Saved entries
== Segment start ==
(** C4 (corrected). The triage agent is only asked by its prompt not to
    answer; nothing checks its output: at any point of a run (first
    response, after searches, after consult calls), when the model answers
    the triage agent with text messages and no tool call or hand-off, the
    run ends at once with the triage agent's last text as final output. *)
Theorem triage_text_is_final_output :
  forall gen hosted run_sub mt input t generated ts,
    gen "triage_agent" (input ++ generated) = Responded (map AText ts) ->
    ts <> [] ->
    run_loop gen hosted run_sub mt input (S t) triage_agent generated =
    RunOk (last ts "") "triage_agent"
      (generated ++ map (IMessage "triage_agent") ts).
Proof.
  intros gen hosted run_sub mt input t generated ts Hg Hts.
  exact (run_loop_texts_final gen hosted run_sub mt input t triage_agent generated ts
           Hg Hts).
Qed.

(** C4 counterexample: the triage agent's own answer is accepted as the
    result of the run. *)
Lemma triage_answer_accepted :
  run_question Scenarios.gen_triage_answers Scenarios.hosted0
    "What is Gross Profit in the year ending 2024?" =
  RunOk "Gross profit in 2024 is 100" "triage_agent"
    [IMessage "triage_agent" "Gross profit in 2024 is 100"].
Proof. vm_compute. reflexivity. Defined.

(** The triage agent answers after consulting the basic specialist. *)
Lemma triage_text_is_final_output_witness :
  run_loop Scenarios.gen_consult Scenarios.hosted0
    (fun a arg => run_agent Scenarios.gen_consult Scenarios.hosted0 2
                    DEFAULT_MAX_TURNS a [IUser arg])
    10 [IUser "Gross profit?"] 9 triage_agent
    [IToolCall "triage_agent" "consult_basic_specialist" "Gross profit 2024" "100"] =
  RunOk "Gross profit is 100" "triage_agent"
    ([IToolCall "triage_agent" "consult_basic_specialist" "Gross profit 2024" "100"] ++
     [IMessage "triage_agent" "Gross profit is 100"]).
Proof.
  apply (triage_text_is_final_output _ _ _ _ _ _ _ ["Gross profit is 100"]).
  - reflexivity.
  - discriminate.
Defined.

(** C5 (corrected). Document Search reads the vector store hard-coded in
    [file_search_tool], at most 5 hits; the store [main] creates and fills
    with the context file at batch start has a fresh id that the tool does
    not know, so it is never searched. *)
Theorem document_search_reads_fixed_store :
  forall matches st new_id context q,
    new_id <> "vs_68993210d6d481918d95319746f5d133" ->
    file_search matches (main_stores st new_id context) file_search_tool q =
    firstn 5 (store_search matches st "vs_68993210d6d481918d95319746f5d133" q).
Proof.
  intros matches st new_id context q Hid.
  unfold file_search, file_search_tool, main_stores, create_and_upload, store_search.
  cbn [flat_map]. rewrite app_nil_r.
  destruct (String.eqb "vs_68993210d6d481918d95319746f5d133" new_id) eqn:E.
  - apply String.eqb_eq in E. congruence.
  - reflexivity.
Qed.

(** C5 counterexample: the hit comes from the hard-coded store, not from
    the corpus registered at batch start. *)
Lemma document_search_outside_registered_corpus :
  file_search Scenarios.match_all
    (main_stores Scenarios.st0 "vs_batch" Scenarios.context_chunks)
    file_search_tool "gross profit" =
    [("Costco revenue 2023", "costco_10k.pdf")] /\
  ~ In ("Costco revenue 2023", "costco_10k.pdf")
      (main_stores Scenarios.st0 "vs_batch" Scenarios.context_chunks "vs_batch").
Proof.
  split; [vm_compute; reflexivity|].
  vm_compute. intros [H|[]]. discriminate H.
Defined.

Lemma document_search_reads_fixed_store_witness :
  file_search Scenarios.match_all
    (main_stores Scenarios.st0 "vs_batch" Scenarios.context_chunks)
    file_search_tool "gross profit" =
  firstn 5 (store_search Scenarios.match_all Scenarios.st0
              "vs_68993210d6d481918d95319746f5d133" "gross profit").
Proof. apply document_search_reads_fixed_store. discriminate. Defined.

(** C6 (corrected). No output shape is checked and nothing is retried:
    for every agent of the module, at any point of a run, when the model
    answers that agent with text messages and no tool call or hand-off,
    whatever the texts are, the run ends with that single model call and
    the last text is the run's final output. *)
Theorem any_text_output_accepted :
  forall gen hosted run_sub mt input t A generated ts,
    In A agents ->
    gen (name A) (input ++ generated) = Responded (map AText ts) ->
    ts <> [] ->
    run_loop gen hosted run_sub mt input (S t) A generated =
    RunOk (last ts "") (name A) (generated ++ map (IMessage (name A)) ts).
Proof.
  intros gen hosted run_sub mt input t A generated ts _ Hg Hts.
  exact (run_loop_texts_final gen hosted run_sub mt input t A generated ts Hg Hts).
Qed.

(** C6 counterexample: the bare answer "42" lacks the spec's output shape
    and is still the run's answer. *)
Lemma malformed_output_accepted :
  run_question Scenarios.gen_basic Scenarios.hosted0
    "What is Gross Profit in the year ending 2024?" =
  RunOk "42" "basic_agent"
    [IHandoff "triage_agent" "basic_agent"; IMessage "basic_agent" "42"] /\
  spec_output_shape "42" = false.
Proof. split; vm_compute; reflexivity. Defined.

(** The basic agent's bare "42" after the triage hand-off. *)
Lemma any_text_output_accepted_witness :
  run_loop Scenarios.gen_basic Scenarios.hosted0 (fun _ _ => RunErr NestingTooDeep)
    10 [IUser "What is Gross Profit in the year ending 2024?"] 8 basic_agent
    [IHandoff "triage_agent" "basic_agent"] =
  RunOk "42" "basic_agent"
    ([IHandoff "triage_agent" "basic_agent"] ++ [IMessage "basic_agent" "42"]).
Proof.
  apply (any_text_output_accepted _ _ _ _ _ _ basic_agent _ ["42"]).
  - cbn. tauto.
  - reflexivity.
  - discriminate.
Defined.

(** C7 (corrected). When the assumption agent answers and hands off to the
    critic, and the critic answers, the run's final output is the critic's
    own answer; the assumption agent's answer stays in the conversation
    the critic is given and is not part of the final output. *)
Theorem critic_output_is_final :
  forall gen hosted run_sub mt input t generated a arg c,
    gen "assumption_agent" (input ++ generated) =
      Responded [AText a; ACall "transfer_to_critic_agent" arg] ->
    gen "critic_agent"
      (input ++ generated ++ [IMessage "assumption_agent" a;
                              IHandoff "assumption_agent" "critic_agent"]) =
      Responded [AText c] ->
    run_loop gen hosted run_sub mt input (S (S t)) assumption_agent generated =
    RunOk c "critic_agent"
      (generated ++ [IMessage "assumption_agent" a;
                     IHandoff "assumption_agent" "critic_agent";
                     IMessage "critic_agent" c]).
Proof.
  intros gen hosted run_sub mt input t generated a arg c Ha Hc.
  rewrite run_loop_unfold. change (name assumption_agent) with "assumption_agent".
  rewrite Ha. cbn -[run_loop].
  rewrite (run_loop_text_final gen hosted run_sub mt input t critic_agent _ c Hc).
  rewrite <- app_assoc. reflexivity.
Qed.

(** C7 counterexample: the assumption agent's figure 2.1 is absent from
    the final answer, which is the critic's. *)
Lemma final_answer_is_critic_text :
  exists items,
    run_question Scenarios.gen_review Scenarios.hosted0
      "Determine the EV/Sales ratio for 2024." =
      RunOk "Critique: EV/Sales is 1.9" "critic_agent" items /\
    In (IMessage "assumption_agent" "EV/Sales is 2.1") items /\
    contains "Critique: EV/Sales is 1.9" "2.1" = false.
Proof.
  eexists. split; [vm_compute; reflexivity|].
  split; [vm_compute; auto|vm_compute; reflexivity].
Defined.

Lemma critic_output_is_final_witness :
  run_loop Scenarios.gen_review Scenarios.hosted0 (fun _ _ => RunErr NestingTooDeep)
    10 [IUser "Determine the EV/Sales ratio for 2024."] 9 assumption_agent
    [IHandoff "triage_agent" "assumption_agent"] =
  RunOk "Critique: EV/Sales is 1.9" "critic_agent"
    ([IHandoff "triage_agent" "assumption_agent"] ++
     [IMessage "assumption_agent" "EV/Sales is 2.1";
      IHandoff "assumption_agent" "critic_agent";
      IMessage "critic_agent" "Critique: EV/Sales is 1.9"]).
Proof. apply (critic_output_is_final _ _ _ _ _ 7 _ _ ""); reflexivity. Defined.

(** C8 (corrected). A run is determined by the question, the hosted
    tools' answers and the model's answers: with all three identical, two
    runs are identical (same route, same tool calls and queries, same
    output). With only the question and the tool answers fixed, the route
    and the queries are the model's choice: for any tool answers, any
    query and any of the three specialists, some model's answers make the
    run search with exactly that query and end with that specialist. *)
Theorem run_determined_by_generation :
  (forall gen1 gen2 hosted1 hosted2 q,
     (forall a c, gen1 a c = gen2 a c) ->
     (forall t x, hosted1 t x = hosted2 t x) ->
     run_question gen1 hosted1 q = run_question gen2 hosted2 q) /\
  (forall hosted q x X,
     In X (handoffs triage_agent) ->
     exists gen,
       tool_queries (result_items (run_question gen hosted q)) =
         [("file_search", x)] /\
       result_agent (run_question gen hosted q) = Some X).
Proof.
  split.
  - intros gen1 gen2 hosted1 hosted2 q Hg Hh. unfold run_question.
    apply run_agent_ext; assumption.
  - intros hosted q x X HX. exists (Scenarios.gen_pick x X).
    cbn in HX. destruct HX as [<-|[<-|[<-|[]]]]; split; vm_compute; reflexivity.
Qed.

(** C8 counterexample: same question, same tool answers, two generations:
    different search queries and different specialists. *)
Lemma same_tools_different_runs :
  tool_queries (result_items (run_question Scenarios.gen_route_a Scenarios.hosted0
                                "What is Gross Profit in the year ending 2024?")) =
    [("file_search", "gross profit 2024")] /\
  tool_queries (result_items (run_question Scenarios.gen_route_b Scenarios.hosted0
                                "What is Gross Profit in the year ending 2024?")) =
    [("file_search", "gross profit")] /\
  result_agent (run_question Scenarios.gen_route_a Scenarios.hosted0
                  "What is Gross Profit in the year ending 2024?") = Some "basic_agent" /\
  result_agent (run_question Scenarios.gen_route_b Scenarios.hosted0
                  "What is Gross Profit in the year ending 2024?") =
    Some "assumption_agent".
Proof. repeat split; vm_compute; reflexivity. Defined.

Lemma run_determined_by_generation_witness :
  exists gen,
    tool_queries (result_items (run_question gen Scenarios.hosted0 "What is EV/Sales?")) =
      [("file_search", "EV 2024")] /\
    result_agent (run_question gen Scenarios.hosted0 "What is EV/Sales?") =
      Some "conceptual_agent".
Proof.
  apply (proj2 run_determined_by_generation).
  cbn. tauto.
Defined.

(** C9 (confirmed). For a run that returns, [main] reports the critic's
    review as confirmed exactly when the lower-cased final output contains
    "critique" or "review", and reports no hand-off exactly when it
    contains neither. *)
Theorem handoff_report_by_substring :
  forall gen hosted q s last items,
    run_question gen hosted q = RunOk s last items ->
    (main_question gen hosted q = Some HandoffConfirmed <->
       contains (lower s) "critique" = true \/ contains (lower s) "review" = true) /\
    (main_question gen hosted q = Some NoHandoffDetected <->
       contains (lower s) "critique" = false /\ contains (lower s) "review" = false).
Proof.
  intros gen hosted q s last items H. unfold main_question. rewrite H.
  unfold handoff_report.
  destruct (contains (lower s) "critique"), (contains (lower s) "review");
    cbn; intuition congruence.
Qed.

(** A basic answer that mentions a review is reported as reviewed; a
    critic answer that mentions neither word is reported as no hand-off. *)
Lemma handoff_report_by_substring_witness :
  main_question Scenarios.gen_basic_review Scenarios.hosted0 "Gross profit?" =
    Some HandoffConfirmed /\
  main_question Scenarios.gen_critic_quiet Scenarios.hosted0 "EV/Sales?" =
    Some NoHandoffDetected.
Proof.
  split.
  - apply (handoff_report_by_substring Scenarios.gen_basic_review Scenarios.hosted0
             "Gross profit?" "Please Review: 42" "basic_agent"
             [IHandoff "triage_agent" "basic_agent";
              IMessage "basic_agent" "Please Review: 42"]);
      [vm_compute; reflexivity|right; vm_compute; reflexivity].
  - apply (handoff_report_by_substring Scenarios.gen_critic_quiet Scenarios.hosted0
             "EV/Sales?" "EV/Sales is 1.9" "critic_agent"
             [IHandoff "triage_agent" "assumption_agent";
              IMessage "assumption_agent" "EV/Sales is 2.1";
              IHandoff "assumption_agent" "critic_agent";
              IMessage "critic_agent" "EV/Sales is 1.9"]);
      [vm_compute; reflexivity|split; vm_compute; reflexivity].
Defined.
== Segment end ==
* THE PROBLEM
Retype exactly the lines above, from the one with "false /\ contains" through the one with "destruct (contains (lower", inclusive.

* ANSWER TO THIS PROBLEM
       contains (lower s) "critique" = false /\ contains (lower s) "review" = false).
Proof.
  intros gen hosted q s last items H. unfold main_question. rewrite H.
  unfold handoff_report.
  destruct (contains (lower s) "critique"), (contains (lower s) "review");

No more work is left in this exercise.